Certo, sono pure aumentate, come in ogni grande crisi, le diseguaglianze sociali, il divario fra ricchi e poveri, fra chi ha opportunità e possibilità di cambiare e fra chi non può farlo perché non sa come mettere insieme il pranzo con la cena. È aumentato il debito, nostro e soprattutto quello delle generazioni future, problemi atavici e sottovalutati, come il cosiddetto “inverno demografico” dell’Europa, in particolare del nostro Paese, saranno ancora più acuti e drammatici in futuro. Con un’Europa che diventa sempre più vecchia e che non fa figli, sarà difficile mantenere attive, già nei prossimi 20/30 anni, le politiche di welfare e gli attuali standard di vita.
Ma oggi siamo qui a fare i conti con la recrudescenza dei contagi che, mentre scrivo, sono impietosi: il nostro Paese ha sfondato la soglia dei 30mila casi, sono 31.084 i nuovi positivi a fronte di 215.000 tamponi con 199 decessi nelle ultime 24 ore, con il famigerato indice Rt a 1.7, mentre in Francia sono 49.215 ed in Germania oltre 19.367 in un solo giorno, mentre nel mondo ci sono più di 45 milioni di contagi ed oltre 1,18 milioni di morti dall’inizio della pandemia.
Da una parte lo scenario nefasto e drammatico di un nuovo lockdown generalizzato, ed europeo questa volta, con molte imprese piccole e medie che non riusciranno più a riaprire, dall’altro il virus, che ha condizionato tutto il nostro ultimo anno, costringendoci al cambiamento repentino dei nostri comportamenti, dei nostri lavori, delle nostre vite.

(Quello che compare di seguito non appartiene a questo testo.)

(* ===== verification/E2p.v ===== *)
(** Names for what is in a super block or an inode: lib/e2p of e2fsprogs, as far as it
    turns numbers into text and text into numbers, and the editing of sets of features
    and of mount options by lists of names.  Names are read back as they were written, and
    a list of names edits a set of features only as far as it is allowed to. *)

From S2P Require Import Prelude Bitops CText Uuid.

Local Open Scope Z_scope.

(** * feature.c *)

Record feature := mk_feature { f_compat : Z; f_mask : Z; f_string : list Z }.

Definition E2P_FEATURE_COMPAT : Z := 0.
Definition E2P_FEATURE_INCOMPAT : Z := 1.
Definition E2P_FEATURE_RO_INCOMPAT : Z := 2.
Definition E2P_FEATURE_NEGATE_FLAG : Z := 0x80.

Definition compat_list : list (Z * string) :=
  [(0x0001, "dir_prealloc"); (0x0004, "has_journal"); (0x0002, "imagic_inodes"); (0x0008, "ext_attr"); (0x0020, "dir_index"); (0x0010, "resize_inode"); (0x0040, "lazy_bg");
   (0x0100, "snapshot_bitmap"); (0x0200, "sparse_super2"); (0x0400, "fast_commit"); (0x0800, "stable_inodes")]%string.

Definition ro_incompat_list : list (Z * string) :=
  [(0x0001, "sparse_super"); (0x0002, "large_file"); (0x0008, "huge_file"); (0x0010, "uninit_bg"); (0x0010, "uninit_groups"); (0x0020, "dir_nlink"); (0x0040, "extra_isize");
   (0x0100, "quota"); (0x0200, "bigalloc"); (0x0400, "metadata_csum"); (0x0800, "replica"); (0x1000, "read-only"); (0x2000, "project"); (0x4000, "shared_blocks"); (0x8000, "verity")]%string.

Insomma, la scelta è restare aperti, contagiarsi e rischiare di morire o chiudersi in casa, fermarsi, indebitarsi oltre ogni possibilità di ripresa e morire di inedia.

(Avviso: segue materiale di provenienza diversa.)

(** The third scenario of the specification: a rule written out in a
    source file. *)
Lemma C4_witness :
  scan_line (tree []) __init__ (mkPath "phi_linter_rules.py") 7
    "r'\d{3}-\d{2}-\d{4}'" []
  = ([], Return tt).
Proof.
  apply C4_backslash_d_suppresses_the_line.
  - reflexivity.
  - exists "r'", "{3}-\d{2}-\d{4}'". reflexivity.
Defined.

(** ** C5: the first scenario *)

(** C5, as amended. Scanning the single line [Patient ID: 48213] of a file
    named [Controller.kt] yields exactly two violations, in this order:
    one of category [medical_ids] with the message
    [Potential medical_ids: Patient ID: 48213], and one of category
    [medical_terms] with the message [Potential medical_terms: Patient ID],
    from the rule for patient references, which matches [Patient ID]. *)
Theorem C5_patient_id_line_yields_two_violations
    (W : World.t) (self : PHILinter.t) (text : string) (out : list string) :
  phi_patterns self = _load_phi_patterns ->
  World.read W (mkPath "Controller.kt") = Return text ->
  text = "Patient ID: 48213" \/ text = "Patient ID: 48213" ++ nl ->
  scan_file W self (mkPath "Controller.kt") out
  = (out,
     Return [ (1, "medical_ids", "Potential medical_ids: Patient ID: 48213");
              (1, "medical_terms", "Potential medical_terms: Patient ID") ]).
Proof.
  intros Hp Hr Ht.
  rewrite (scan_file_read W self _ text out);
    [| rewrite Hp; exact catalog_compiles | exact Hr].
  rewrite Hp. destruct Ht as [-> | ->]; vm_compute; reflexivity.
Qed.

Lemma C5_witness :
  scan_file (tree [("Controller.kt", "Patient ID: 48213")]) __init__
    (mkPath "Controller.kt") []
  = ([],
     Return [ (1, "medical_ids", "Potential medical_ids: Patient ID: 48213");
              (1, "medical_terms", "Potential medical_terms: Patient ID") ]).
Proof.
  apply (C5_patient_id_line_yields_two_violations
           (tree [("Controller.kt", "Patient ID: 48213")]) __init__
           "Patient ID: 48213" []).
  - reflexivity.
  - reflexivity.
  - left. reflexivity.
Defined.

Scopri il nuovo numero: Recovery round
Quella che stiamo vivendo è una partita – un round – tra le più difficili che abbiamo mai vissuto sotto tutti i punti di vista: economico, sanitario e sociale. In questo contesto i progetti relativi ai fondi europei del recovery fund potranno e dovranno essere un volano di crescita e di rinnovato benessere.
Sinceramente i due scenari sono alquanto foschi, non saprei quale scegliere, ed onestamente le rivolte, la tensione e la lacerazione del tessuto sociale non mi fanno ben sperare per il futuro. Oggi non riesco proprio a pensare che “tutto andrà bene”!
L’unica cosa che possiamo fare è adeguarci, imparare la fondamentale lezione dell’evoluzione, che ci insegna che in natura non vince chi è più forte, ma chi si adatta meglio al mutare delle condizioni, chi è flessibile, pratico, mentalmente elastico; in una parola, spesso abusata, ma a noi di questo magazine molto cara, a chi è “smart”, in tutti i principali significati che questa parola rappresenta.
Mai come ora dobbiamo sforzarci di diventare smart, ne va della nostra sopravvivenza e del nostro futuro.
Buona lettura e buona fortuna a tutti voi.